§ What the task requires
Report how many lines below include the string "Import". Please keep the reply to that number.

****************************************

(* ===== verification/LedgerSpec.v ===== *)
(** * Functional behaviour of the resource lease manager

    What each method of [ResourceManager] does on success and on failure:
    allocation, fencing, release, revocation and inventory refresh, with the
    concrete executions that instantiate the general theorems. *)
From stdpp Require Import base gmap strings list sorting pretty.
From Stdlib Require Import Ascii Lia ZifyBool ZifyN.
From S2P Require Import Prelude Validation Contract KernelApi ResourceManager Ledger Ownership.

(** ** Errors leave no trace *)
Definition unchanged (st st' : State) : Prop :=
  st' = st \/ exists now, st' = expire_due_leases now st.

Definition outcome (o : op) (st : State) : result ProviderError unit :=
  match o with
  | Refresh snapshot => (refresh_inventory snapshot st).2
  | Quarantine resource_id reason_code => (quarantine resource_id reason_code st).2
  | Acquire now now' request => (fun _ => tt) <$> (acquire_lease now now' request st).2
  | Get now lease_name => (fun _ => tt) <$> (get_lease now lease_name st).2
  | List now => Ok tt
  | Renew now lease_name f e => (fun _ => tt) <$> (renew_lease now lease_name f e st).2
  | BeginRelease now lease_name f => (fun _ => tt) <$> (begin_release now lease_name f st).2
  | CompleteRelease lease_name f => (fun _ => tt) <$> (complete_release lease_name f st).2
  | FailRelease lease_name f => (fun _ => tt) <$> (fail_release lease_name f st).2
  | Revoke now lease_name f => (fun _ => tt) <$> (revoke now lease_name f st).2
  | CompleteRevocation lease_name f => (fun _ => tt) <$> (complete_revocation lease_name f st).2
  end.

Lemma outcome_unchanged o st e : outcome o st = Err e -> unchanged st (exec o st).
Proof.
  unfold unchanged. destruct o; simpl;
    unfold refresh_inventory, quarantine, acquire_lease, get_lease, list_leases, renew_lease, begin_release,
      complete_release, fail_release, revoke, complete_revocation;
    run_method; intros; first [discriminate | by left | by right; eexists].
Qed.

(** A call that returns an error changes nothing but the expiry of leases
    that are due: no resource is taken or freed, no token is issued, no lease
    is created or moved. *)
Theorem error_leaves_no_trace o st e :
  outcome o st = Err e ->
  resources (exec o st) = resources st /\ allocated (exec o st) = allocated st /\
  quarantined (exec o st) = quarantined st /\ generation (exec o st) = generation st /\
  next_fence_token (exec o st) = next_fence_token st /\
  exists now, leases (exec o st) = leases st \/ leases (exec o st) = expire_lease now <$> leases st.
Proof.
  intros [->|[now ->]]%outcome_unchanged; [|rewrite expire_due_leases_spec]; split_and!; try done.
  - exists 0%N. by left.
  - exists now. by right.
Qed.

****************************************

§ Exercise solution
3